Wednesday’s announcement is the result of a years-long effort to curb constitutional rights violations in Ohio’s youth correctional facilities, which affected many incarcerated young people with mental health issues.
“Overreliance on solitary confinement for young people, particularly those with disabilities, is unsafe and counterproductive,” said Attorney General Eric Holder in a statement. “This agreement will help ensure that incarceration in Ohio’s state facilities is humane and that appropriate treatment is provided for young people with mental illness.”
Investigations into the conditions under which children were being held in Ohio began in 2007 and uncovered widespread problems, from inadequate mental health care to solitary confinement to the use of force. While state’s Department of Youth Services entered into a consent decree in 2008, it became clear late last year that the state was still using confinement on juveniles in its facilities.
“Ohio was considered to be one of the worst actors in terms of seclusion hours,” Shakyra Diaz, policy director of the American Civil Liberties Union of Ohio, told msnbc.
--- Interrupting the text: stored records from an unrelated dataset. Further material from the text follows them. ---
(** ** The edge list of a stencil *)

Lemma stencils_to_edges_from (w k : nat) (stencils : list (list nat)) :
  Forall (λ row, length row = w) stencils →
  zip (concat ((λ i, replicate w i) <$> seq k (length stencils)))
      (concat stencils)
  = concat (imap (λ i row, (λ e, ((k + i)%nat, e)) <$> row) stencils).
Proof.
  intros Hrows. revert k.
  induction Hrows as [|row stencils Hrow _ IH]; intros k; [done|].
  csimpl. rewrite zip_with_app by (by rewrite length_replicate).
  rewrite zip_with_replicate_l by lia. rewrite Nat.add_0_r. f_equal.
  rewrite IH. f_equal. apply imap_ext. intros i r _. simpl.
  by replace (k + S i)%nat with (S k + i)%nat by lia.
Qed.

(** The edges handed to the graph library are the (row index, entry)
    pairs of the table. *)
Lemma stencils_to_edges_pairs (w : nat) (stencils : list (list nat)) :
  Forall (λ row, length row = w) stencils →
  stencils_to_edges stencils = row_entry_pairs stencils.
Proof.
  intros Hrows. unfold stencils_to_edges, row_entry_pairs.
  destruct stencils as [|row stencils]; [done|].
  change ((row :: stencils) !!! 0%nat) with row.
  rewrite (Forall_inv Hrows). by rewrite (stencils_to_edges_from w 0).
Qed.

Lemma connectivity_pairs (node_connectivity : list (nat * nat) → Z)
    (w : nat) (stencils : list (list nat)) :
  Forall (λ row, length row = w) stencils →
  connectivity node_connectivity stencils
  = node_connectivity (row_entry_pairs stencils).
Proof.
  intros Hrows. unfold connectivity. by rewrite (stencils_to_edges_pairs w).
Qed.

(** * Examples *)

(** A wall at [x = 2] on the line of four points: the two neighbours of
    the point at [x = 3] are itself and the point at [x = 6], and the
    segment to the latter does not cross. *)
Lemma neighbours_do_not_cross_example :
  cKDTree_spec brute_knn
  ∧ nearest wall_crossing brute_knn (Arr2 line4) (Arr2 line4) 2
      (Some [[2; 5]]) None None
    = Return ([[0; 1]; [1; 0]; [2; 3]; [3; 2]]%nat,
              [[Sqrt 0; Sqrt 1]; [Sqrt 0; Sqrt 1];
               [Sqrt 0; Sqrt 9]; [Sqrt 0; Sqrt 9]])
  ∧ wall_crossing [3; 0] [6; 0] [[2; 5]] [] = 0%nat.
Proof.
  split; [exact brute_knn_spec|]. split; [by vm_compute|].
  refine (proj1 (neighbours_do_not_cross wall_crossing brute_knn
                   edge_count_connectivity [[2; 5]] None
                   (Arr2 line4) (Arr2 line4) 2 None
                   [[0; 1]; [1; 0]; [2; 3]; [3; 2]]%nat
                   [[Sqrt 0; Sqrt 1]; [Sqrt 0; Sqrt 1];
                    [Sqrt 0; Sqrt 9]; [Sqrt 0; Sqrt 9]]
                   (Arr2 line4) None None [] brute_knn_spec)
            _ 2%nat 1%nat [3; 0] [2; 3]%nat [Sqrt 0; Sqrt 9] 3%nat (Sqrt 9)
            _ _ _ _ _ _);
    by vm_compute.
Defined.

(** A population of one point, excluded. *)
Lemma widening_single_point_example :
  cKDTree_spec brute_knn
  ∧ nearest no_crossing brute_knn (Arr2 [[0; 0]]) (Arr2 [[1; 0]]) 1
      None None (Some [0])
    = Raise ArrayError.
Proof.
  split; [exact brute_knn_spec|].
  exact (widening_single_point no_crossing brute_knn [0; 0] [1; 0] None None
           brute_knn_spec).
Defined.
Lemma last_or_filter_nil (l : list jsstring) :
  last_or [] (fun seg => seg) (List.filter truthy l) = []
  <-> List.filter truthy l = [].
Proof.
  split; [|by intros ->].
  unfold last_or.
  destruct (last (List.filter truthy l)) as [seg|] eqn:Hl.
  - apply last_Some_elem_of, list_elem_of_In, filter_In in Hl as [_ Hseg].
    rewrite Hseg. intros ->. done.
  - by rewrite last_None in Hl.
Qed.

Lemma slugFromUrl_empty `{Platform} (url : jsstring) :
  FactWatch.slugFromUrl url = [] <->
  new_URL url = None
  \/ exists u, new_URL url = Some u /\ Forall (eq SLASH) (pathname u).
Proof.
  unfold FactWatch.slugFromUrl. destruct (new_URL url) as [u|].
  - rewrite last_or_filter_nil, filter_split_nil.
    split; [intros Hu; right; by exists u|].
    intros [?|(u' & [= <-] & Hu)]; done.
  - split; [by left|done].
Qed.

(** The counterexample to C7 as it is worded: the jokes resolver returns
    [null] on a URL without the pattern, and the record gets the empty
    string as its identifier; the satire resolver does the same; the
    fact-watch resolver returns the empty string on a text that is not a
    URL and on a URL that has a query but no path segment.  None of the
    three falls back on a digest. *)
Lemma C7_counterexample :
  Jokes.getArticleIdFromUrl (js "https://www.earki.co/jokes?page=2") = None
  /\ (forall x, article_id (Jokes.buildRecord (js "https://www.earki.co/jokes?page=2") x)
                = Some [])
  /\ Satire.getArticleIdFromUrl (js "https://www.earki.co/satire") = None
  /\ @FactWatch.slugFromUrl sample_platform (js "not a url") = []
  /\ @FactWatch.slugFromUrl sample_platform (js "https://www.fact-watch.org/?p=7") = [].
Proof. repeat split; vm_compute; reflexivity. Qed.

(** C7 (amended).  No resolver throws: each returns a value on every
    text.  The resolver of earki.js returns a non-empty identifier: the
    digits captured in the path when the URL parses and its path matches,
    and the forty-digit hexadecimal digest of the whole URL otherwise, a
    malformed URL included.  The resolvers of the jokes and satire scripts
    return a non-empty run of digits when their pattern matches and [null]
    when it does not, and the record then holds the empty string.  The
    resolver of the fact-watch script returns the empty string exactly
    when the URL is malformed or its path has no non-empty segment. *)
Theorem C7_identity_total `{Platform} (url : jsstring)
    (x : Jokes.Extracted) (y : Satire.Extracted) :
  (hex_digest sha1 ->
     Jachai.getArticleIdFromUrl url <> []
     /\ ((exists u pre post,
             new_URL url = Some u
             /\ first_match (js "post-") ahead_any (pathname u) pre
                  (Jachai.getArticleIdFromUrl url) post)
         \/ (Jachai.getArticleIdFromUrl url = sha1 url
             /\ length (Jachai.getArticleIdFromUrl url) = 40
             /\ forallb is_hex (Jachai.getArticleIdFromUrl url) = true)))
  /\ (new_URL url = None -> Jachai.getArticleIdFromUrl url = sha1 url)
  /\ match Jokes.getArticleIdFromUrl url with
     | Some d => d <> [] /\ forallb is_digit d = true
     | None =>
         (forall pre d post,
             ~ matches (js "/jokes/joke/") ahead_slash_or_end url pre d post)
         /\ article_id (Jokes.buildRecord url x) = Some []
     end
  /\ match Satire.getArticleIdFromUrl url with
     | Some d => d <> [] /\ forallb is_digit d = true
     | None =>
         (forall pre d post,
             ~ matches (js "/satire/article/") ahead_word_boundary url pre d post)
         /\ article_id (Satire.record url y) = Some []
     end
  /\ (FactWatch.slugFromUrl url = [] <->
      new_URL url = None
      \/ exists u, new_URL url = Some u /\ Forall (eq SLASH) (pathname u)).
Proof.
  split; [|split; [|split; [|split]]].
  - intros Hsha. unfold Jachai.getArticleIdFromUrl.
    assert (Hdig : sha1 url <> [] /\
                   (sha1 url = sha1 url /\ length (sha1 url) = 40
                    /\ forallb is_hex (sha1 url) = true)).
    { destruct (Hsha url) as [Hlen Hhex]. split; [|done].
      intros E. by rewrite E in Hlen. }
    destruct (new_URL url) as [u|] eqn:Hu; [|split; [apply Hdig|right; apply Hdig]].
    destruct (capture (js "post-") ahead_any (pathname u)) as [d|] eqn:Hc;
      [|split; [apply Hdig|right; apply Hdig]].
    destruct (capture_first_match _ _ ahead_any_closed _ _ Hc) as (pre & post & Hm).
    split; [by apply first_match_run in Hm as [? _]|].
    left. by exists u, pre, post.
  - intros Hu. unfold Jachai.getArticleIdFromUrl. by rewrite Hu.
  - unfold Jokes.buildRecord. cbn [article_id]. unfold Jokes.getArticleIdFromUrl.
    destruct (capture _ ahead_slash_or_end url) as [d|] eqn:Hc.
    + destruct (capture_first_match _ _ ahead_slash_or_end_closed _ _ Hc)
        as (pre & post & Hm). by apply first_match_run in Hm.
    + split; [|done]. by apply (capture_None _ _ ahead_slash_or_end_closed).
  - unfold Satire.record. cbn [article_id]. unfold Satire.getArticleIdFromUrl.
    destruct (capture _ ahead_word_boundary url) as [d|] eqn:Hc.
    + destruct (capture_first_match _ _ ahead_word_boundary_closed _ _ Hc)
        as (pre & post & Hm). by apply first_match_run in Hm.
    + split; [|done]. by apply (capture_None _ _ ahead_word_boundary_closed).
  - apply slugFromUrl_empty.
Qed.

Lemma C7_identity_total_witness :
  hex_digest (@sha1 sample_platform)
  /\ @new_URL sample_platform (js "not a url") = None
  /\ @Jachai.getArticleIdFromUrl sample_platform (js "not a url") <> []
  /\ @Jachai.getArticleIdFromUrl sample_platform (js "not a url")
     = @sha1 sample_platform (js "not a url").
Proof.
  assert (Hsha : hex_digest (@sha1 sample_platform)) by (intros s; by split).
  split; [exact Hsha|]. split; [reflexivity|].
  pose proof (@C7_identity_total sample_platform (js "not a url")
                {| Jokes.x_headline := None; Jokes.x_published_at := [];
                   Jokes.x_content := None |}
                {| Satire.x_headline := None; Satire.x_published_at := [];
                   Satire.x_content := None |}) as (Hj & Hnone & _).
  split; [exact (proj1 (Hj Hsha))|exact (Hnone eq_refl)].
Defined.

(** ** The numbered pages of earki.js *)

Section jachai_run.
Context `{Platform} (site : Jachai.Site).

Lemma Jachai_each_item_log (pnum : nat) (items : list Jachai.Item)
    (st st' : Jachai.Run) (b : bool) :
  Jachai.each_item site pnum items st = (st', b) ->
  Jachai.visited st' = Jachai.visited st
  /\ exists l,
       Jachai.saved st' = Jachai.saved st ++ l
       /\ Forall (fun e => e.1 = pnum
                   /\ exists it url text n,
                        In it items /\ Jachai.it_url it = Some url
                        /\ Jachai.fetchArticleContent site n url
                           = Jachai.DetailText text
                        /\ e.2 = Jachai.row it url text) l.
Proof.
  revert st. induction items as [|it rest IH]; intros st; cbn [Jachai.each_item].
  - intros [= <- <-]. split; [done|]. exists []. by rewrite app_nil_r.
  - destruct (Jachai.it_url it) as [url|] eqn:Hurl.
    + destruct (Jachai.fetchArticleContent site _ url) as [|text] eqn:Hfetch.
      * intros [= <- <-]. split; [done|]. exists []. by rewrite app_nil_r.
      * intros Hrest. apply IH in Hrest as [Hv (l & Hs & Hl)].
        cbn in Hv, Hs. split; [done|].
        exists ((pnum, Jachai.row it url text) :: l).
        split; [by rewrite Hs, <- app_assoc|].
        constructor.
        -- split; [done|]. exists it, url, text, (Jachai.total st).
           by repeat split; [left|..].
        -- eapply Forall_impl; [exact Hl|].
           intros e [He (it' & u & t & n & Hin & Hrest)].
           split; [done|]. exists it', u, t, n. split; [by right|done].
    + intros [= <- <-]. split; [done|]. exists []. by rewrite app_nil_r.
Qed.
The Justice Department’s work “really sets a standard and sends a strong message to other juvenile detention facilities around the country.”
A Justice Department motion alleged that 229 boys with mental-health problems were kept in seclusion for a total of almost 60,000 hours in the second half of 2013 alone.
Despite the fact that extended solitary confinement of longer than 14 days is considered torture by international human rights groups, solitary confinement is used in prisons across the United States. Some prisoners spend decades in isolation, in small cells for almost 24 hours a day.
Last week, Holder condemned the use of solitary confinement on juveniles nationwide, calling it “a serious impediment to the ability of juveniles to succeed once released.” A 2010 Justice Department report found that more than one third of children surveyed reported being placed isolation.